I can virtually guarantee this is going to be a custom ARM processor designed by PA Semi (now owned by Apple.)  I can pretty much guarantee Apple won't be forcing another round of universal binaries with ARM/x86-64 instructions supported.  My guess is, it'll use Cocoa Touch along with several enhancements, perhaps including Garbage Collection, etc.  The kernel/webkit/core animation, etc, will be shared among all three platforms.  I anticipate this will have more in common with the iPhone OS, but probably provide more flexibility like traditional desktop machines.  My biggest hope is that any "App Store" in the future by Apple will be more of a black-list type approach, rather than white-list type approach.  I'm okay with requiring digital certificates, but Apple should stop being so anal retentive about what they allow.  Allow first, pull later if it causes problems.

The iPhone platform already has the notion of something a lot like a Universal Binary — the first two generations of both the iPhone and iPod use an ARM6, but the latest devices each use an ARM7. The ARM7 can run ARM6 code natively so the comparison isn't accurate, but submitted binaries may contain separate ARM6 and ARM7 paths. From their recent tech talks, it is explicitly recommended that developers working on floating point intensive apps enable thumb instructions (a shorter instruction format that is therefore more cache efficient, but which causes a major speed hit for floating point calculations on the older chip since it lacks some of the later extensions) for the ARM7 and disable them for the ARM6. So you do end up with two binary executable blobs together in a single application, each intended for a different host architecture. It's just that one of the host architectures is a direct development of the other, rather than being an entirely distinct thing like Intel vs PowerPC.

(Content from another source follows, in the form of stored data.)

(* ===== verification/RdmaHandshake.v ===== *)
(** Bringing up a pair of queue pairs: [open], [local_destination], the exchange
    of the destinations, [init] and [activate] of
    src/csrc/transport/rdma/RdmaConnection.cpp on both nodes, against a driver
    that moves queue pairs through the states the verbs document. *)

From S2P Require Import Prelude Rdma.
#[local] Open Scope Z_scope.

#[export] Instance qp_mask_eq_dec : EqDecision qp_mask.
Proof. solve_decision. Defined.

(** ** Queue pairs as the verbs describe them *)

(** What the driver keeps of a queue pair. *)
Record qp_cfg := mkCfg {
  q_type : ibv_qp_type; q_state : ibv_qp_state;
  q_port : Z; q_access : Z; q_mtu : Z; q_dest_qpn : Z; q_rq_psn : Z; q_dlid : Z; q_dgid : list Z; q_sq_psn : Z
}.

(** [ibv_modify_qp(3)] for a reliable connection: the transitions on the way up
    with the attributes each of them requires. *)
Definition required (from to : ibv_qp_state) : option (list qp_mask) :=
  match from, to with
  | IBV_QPS_RESET, IBV_QPS_INIT => Some [QP_STATE; QP_PKEY_INDEX; QP_PORT; QP_ACCESS_FLAGS]
  | IBV_QPS_INIT, IBV_QPS_RTR =>
      Some [QP_STATE; QP_AV; QP_PATH_MTU; QP_DEST_QPN; QP_RQ_PSN; QP_MAX_DEST_RD_ATOMIC; QP_MIN_RNR_TIMER]
  | IBV_QPS_RTR, IBV_QPS_RTS =>
      Some [QP_STATE; QP_SQ_PSN; QP_MAX_QP_RD_ATOMIC; QP_RETRY_CNT; QP_RNR_RETRY; QP_TIMEOUT]
  | _, _ => None
  end.

(** Steps that would skip a state. *)
Definition skips (from to : ibv_qp_state) : bool :=
  match from, to with
  | IBV_QPS_RESET, (IBV_QPS_RTR | IBV_QPS_RTS) | IBV_QPS_INIT, IBV_QPS_RTS => true
  | _, _ => false
  end.

(** The attributes named in the mask are taken over. *)
Definition take_over (a : ibv_qp_attr) (mask : list qp_mask) (q : qp_cfg) : qp_cfg :=
  let pick {A} (m : qp_mask) (new old : A) := if bool_decide (m ∈ mask) then new else old in
  mkCfg (q_type q) (pick QP_STATE (qa_qp_state a) (q_state q)) (pick QP_PORT (qa_port_num a) (q_port q))
    (pick QP_ACCESS_FLAGS (qa_access_flags a) (q_access q)) (pick QP_PATH_MTU (qa_path_mtu a) (q_mtu q))
    (pick QP_DEST_QPN (qa_dest_qp_num a) (q_dest_qpn q)) (pick QP_RQ_PSN (qa_rq_psn a) (q_rq_psn q))
    (pick QP_AV (qa_dlid a) (q_dlid q)) (pick QP_AV (qa_dgid a) (q_dgid q))
    (pick QP_SQ_PSN (qa_sq_psn a) (q_sq_psn q)).

Class QpLaws (W : Type) `{!Ibv W} := {
  qp_of : Z -> W -> qp_cfg;
  created pd a w h w' : create_qp pd a w = (h, w') -> h <> 0 ->
    q_type (qp_of h w') = qi_qp_type a /\ q_state (qp_of h w') = IBV_QPS_RESET;
  modified h a mask w rc w' : modify_qp h a mask w = (rc, w') ->
    match required (q_state (qp_of h w)) (qa_qp_state a) with
    | Some l => Forall (fun m => m ∈ mask) l -> rc = 0 /\ qp_of h w' = take_over a mask (qp_of h w)
    | None => skips (q_state (qp_of h w)) (qa_qp_state a) = true -> rc <> 0 /\ qp_of h w' = qp_of h w
    end;
  number_kept h a mask w rc w' : modify_qp h a mask w = (rc, w') -> qp_num h w' = qp_num h w;
  number_width h w : in_width 32 (qp_num h w);
  lid_width ctx port w : in_width 16 (query_port_lid ctx port w);
  gid_length ctx port w : length (query_gid ctx port w) = 16%nat
}.

(** ** One end *)

Section OneEnd.
Context {W : Type} `{HI : !Ibv W, HQ : !QpLaws W}.
Implicit Types (c : RdmaConnection) (w : W).

Lemma open_spec device depth w c w' :
  conn_open device depth null_conn w = (true, c, w') ->
  rc_fns c = true /\ rc_ctx c <> 0 /\ rc_qp c <> 0 /\
  q_type (qp_of (rc_qp c) w') = IBV_QPT_RC /\ q_state (qp_of (rc_qp c) w') = IBV_QPS_RESET.
Proof.
  unfold conn_open. intros H.
  destruct (ibv_load w) as [fns w1]. destruct fns; cbn [negb orb] in H; [|done].
  destruct (device =? 0); [done|].
  destruct (open_device device w1) as [ctx w2]. destruct (Z.eqb_spec ctx 0) as [|Hctx]; [done|].
  destruct (alloc_pd ctx w2) as [pd w3]. destruct (pd =? 0); [by destruct (conn_destroy _ _)|].
  destruct (create_cq ctx (depth * 2) w3) as [cq w4]. destruct (cq =? 0); [by destruct (conn_destroy _ _)|].
  destruct (create_qp pd _ w4) as [qp w5] eqn:Hqp. destruct (Z.eqb_spec qp 0) as [|Hz]; [by destruct (conn_destroy _ _)|].
  injection H as <- <-. destruct (created _ _ _ _ _ Hqp Hz) as [Ht Hs]. done.
Qed.

Lemma accepts h a mask w rc w' l :
  modify_qp h a mask w = (rc, w') -> required (q_state (qp_of h w)) (qa_qp_state a) = Some l ->
  Forall (fun m => m ∈ mask) l -> rc = 0 /\ qp_of h w' = take_over a mask (qp_of h w).
Proof. intros Hm Hr. pose proof (modified _ _ _ _ _ _ Hm) as H. by rewrite Hr in H. Qed.

Lemma init_spec port c w :
  rc_fns c = true -> rc_qp c <> 0 -> q_state (qp_of (rc_qp c) w) = IBV_QPS_RESET ->
  exists w', conn_init port c w = (true, w') /\ q_state (qp_of (rc_qp c) w') = IBV_QPS_INIT /\
    q_type (qp_of (rc_qp c) w') = q_type (qp_of (rc_qp c) w) /\ q_access (qp_of (rc_qp c) w') = 7 /\
    q_port (qp_of (rc_qp c) w') = port /\ qp_num (rc_qp c) w' = qp_num (rc_qp c) w.
Proof.
  intros Hf Hq Hs. unfold conn_init. rewrite Hf, (proj2 (Z.eqb_neq _ _)) by done. cbn [negb orb].
  destruct (modify_qp _ _ _ w) as [rc w'] eqn:Hm. exists w'.
  destruct (accepts _ _ _ _ _ _ [QP_STATE; QP_PKEY_INDEX; QP_PORT; QP_ACCESS_FLAGS] Hm) as [-> Hcfg].
  - by rewrite Hs.
  - by apply (bool_decide_unpack _).
  - rewrite Hcfg, (number_kept _ _ _ _ _ _ Hm). done.
Qed.

Lemma activate_spec remote port c w :
  rc_fns c = true -> rc_qp c <> 0 -> q_state (qp_of (rc_qp c) w) = IBV_QPS_INIT ->
  exists w', conn_activate remote port c w = (true, w') /\
    qp_of (rc_qp c) w' = (let q := qp_of (rc_qp c) w in
      mkCfg (q_type q) IBV_QPS_RTS (q_port q) (q_access q) (mtu_code IBV_MTU_4096) (rd_qp_number remote)
        (rd_packet_seq_number remote) (rd_local_id remote) (rd_gid remote) 0) /\
    qp_num (rc_qp c) w' = qp_num (rc_qp c) w.
Proof.
  intros Hf Hq Hs. unfold conn_activate. rewrite Hf, (proj2 (Z.eqb_neq _ _)) by done. cbn [negb orb].
  destruct (modify_qp _ _ _ w) as [rc w1] eqn:Hm1.
  destruct (accepts _ _ _ _ _ _ [QP_STATE; QP_AV; QP_PATH_MTU; QP_DEST_QPN; QP_RQ_PSN; QP_MAX_DEST_RD_ATOMIC;
    QP_MIN_RNR_TIMER] Hm1) as [-> Hc1]; [by rewrite Hs|by apply (bool_decide_unpack _)|].
  cbn [Z.eqb negb]. destruct (modify_qp _ _ _ w1) as [rc w2] eqn:Hm2.
  destruct (accepts _ _ _ _ _ _ [QP_STATE; QP_SQ_PSN; QP_MAX_QP_RD_ATOMIC; QP_RETRY_CNT; QP_RNR_RETRY; QP_TIMEOUT] Hm2)
    as [-> Hc2]; [by rewrite Hc1|by apply (bool_decide_unpack _)|].
  exists w2. split; [done|]. split; [by rewrite Hc2, Hc1|].
  by rewrite (number_kept _ _ _ _ _ _ Hm2), (number_kept _ _ _ _ _ _ Hm1).
Qed.

Lemma local_destination_wf port c w : wf_dest (local_destination port c w).
Proof.
  unfold local_destination, wf_dest. destruct (_ || _); cbn.
  - unfold in_width. split_and!; done || lia.
  - split_and!; [apply lid_width|apply number_width|done|apply gid_length].
Qed.
End OneEnd.

(** ** Properties *)


(** Without [init] a connection does not come up: [activate] on a fresh queue
    pair returns false and leaves it in RESET. *)
Theorem activate_needs_init {W} `{!Ibv W, !QpLaws W} remote port c (w : W) :
  q_state (qp_of (rc_qp c) w) = IBV_QPS_RESET ->
  exists w', conn_activate remote port c w = (false, w') /\ q_state (qp_of (rc_qp c) w') = IBV_QPS_RESET.
Proof.
  intros Hs. unfold conn_activate. destruct (_ || _); [by exists w|].
  destruct (modify_qp _ _ _ w) as [rc w1] eqn:Hm.
  pose proof (modified _ _ _ _ _ _ Hm) as H. rewrite Hs in H. cbn in H. destruct (H eq_refl) as [Hrc Hq].
  rewrite (proj2 (Z.eqb_neq _ _)) by done. exists w1. by rewrite Hq.
Qed.

(** ** A driver with queue pairs *)

Record QpNic := mkQpNic { qn_nic : SimNic; qn_cfgs : gmap Z qp_cfg }.

Definition fresh_cfg (t : ibv_qp_type) : qp_cfg := mkCfg t IBV_QPS_RESET 0 0 0 0 0 0 [] 0.
Definition cfg_at (h : Z) (w : QpNic) : qp_cfg := default (fresh_cfg IBV_QPT_RC) (qn_cfgs w !! h).
Definition lift {A} (f : SimNic -> A * SimNic) (w : QpNic) : A * QpNic :=
  let '(a, n) := f (qn_nic w) in (a, mkQpNic n (qn_cfgs w)).
Definition lift_ (f : SimNic -> SimNic) (w : QpNic) : QpNic := mkQpNic (f (qn_nic w)) (qn_cfgs w).

Definition qn_create (a : ibv_qp_init_attr) (w : QpNic) : Z * QpNic :=
  let '(h, n) := sim_create KQp (qn_nic w) in (h, mkQpNic n (<[h := fresh_cfg (qi_qp_type a)]> (qn_cfgs w))).

Definition qn_modify (h : Z) (a : ibv_qp_attr) (mask : list qp_mask) (w : QpNic) : Z * QpNic :=
  match required (q_state (cfg_at h w)) (qa_qp_state a) with
  | Some l => if bool_decide (Forall (fun m => m ∈ mask) l)
              then (0, mkQpNic (qn_nic w) (<[h := take_over a mask (cfg_at h w)]> (qn_cfgs w))) else (22, w)
  | None => (22, w)
  end.

#[export] Instance qn_ibv : Ibv QpNic := {
  ibv_load := lift ibv_load; get_device_list := lift get_device_list; free_device_list w := w;
  open_device d := lift (open_device d); close_device h := lift_ (close_device h);
  alloc_pd c := lift (alloc_pd c); dealloc_pd h := lift_ (dealloc_pd h);
  create_cq c n := lift (create_cq c n); destroy_cq h := lift_ (destroy_cq h);
  create_qp _ := qn_create; destroy_qp h := lift_ (destroy_qp h); modify_qp := qn_modify;
  reg_mr p a n f := lift (reg_mr p a n f); dereg_mr h := lift_ (dereg_mr h);
  post_send_verb h wr := lift (post_send_verb h wr); post_recv_verb h wr := lift (post_recv_verb h wr);
  poll_cq h n := lift (poll_cq h n);
  query_port_lid _ port _ := u16 port; query_gid _ _ _ := replicate 16 0; qp_num h _ := u32 h
}.

#[export] Instance qn_laws : QpLaws QpNic.
Proof.
  refine {| qp_of := cfg_at |}; cbn.
  - intros _ a w h w' H _. unfold qn_create in H. destruct (sim_create KQp (qn_nic w)) as [h' n]. injection H as <- <-.
    unfold cfg_at. cbn. by rewrite lookup_insert_eq.
  - intros h a mask w rc w' H. unfold qn_modify in H.
    destruct (required _ _) as [l|]; [|intros _; by simplify_eq].
    intros Hl. rewrite bool_decide_true in H by done. injection H as <- <-. split; [done|].
    unfold cfg_at at 1. cbn. by rewrite lookup_insert_eq.
  - intros h a mask w rc w' _. done.
  - intros h w. apply (uwrap_range 32). lia.
  - intros ctx port w. apply (uwrap_range 16). lia.
  - done.
Defined.

(** Two such drivers, with queue pairs 13 and 23. *)
Definition demo_nic (n : Z) : QpNic := mkQpNic (mkSim true n [] [] [] [] [] []) ∅.
Definition demo_conn (n : Z) : RdmaConnection * QpNic :=
  let '(_, c, w) := conn_open 7 64 null_conn (demo_nic n) in (c, w).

It would be nice if the Cocoa garbage collection migrated down to a Touch platform.

Um, yeah....really, check out Groklaw (search for Laura Didio on the site) and you will see that DiDio is di-idiot when it comes to being honest in reporting. She's about as "Fair and balanced" towards tech news as Fox News is towards political news. In other words, she distorts the facts and tells outright lies.

I wouldn't trust anything coming from her or the Yankee Group. (Both have been exposed as being very biased towards whoever is the highest bidder for their time.)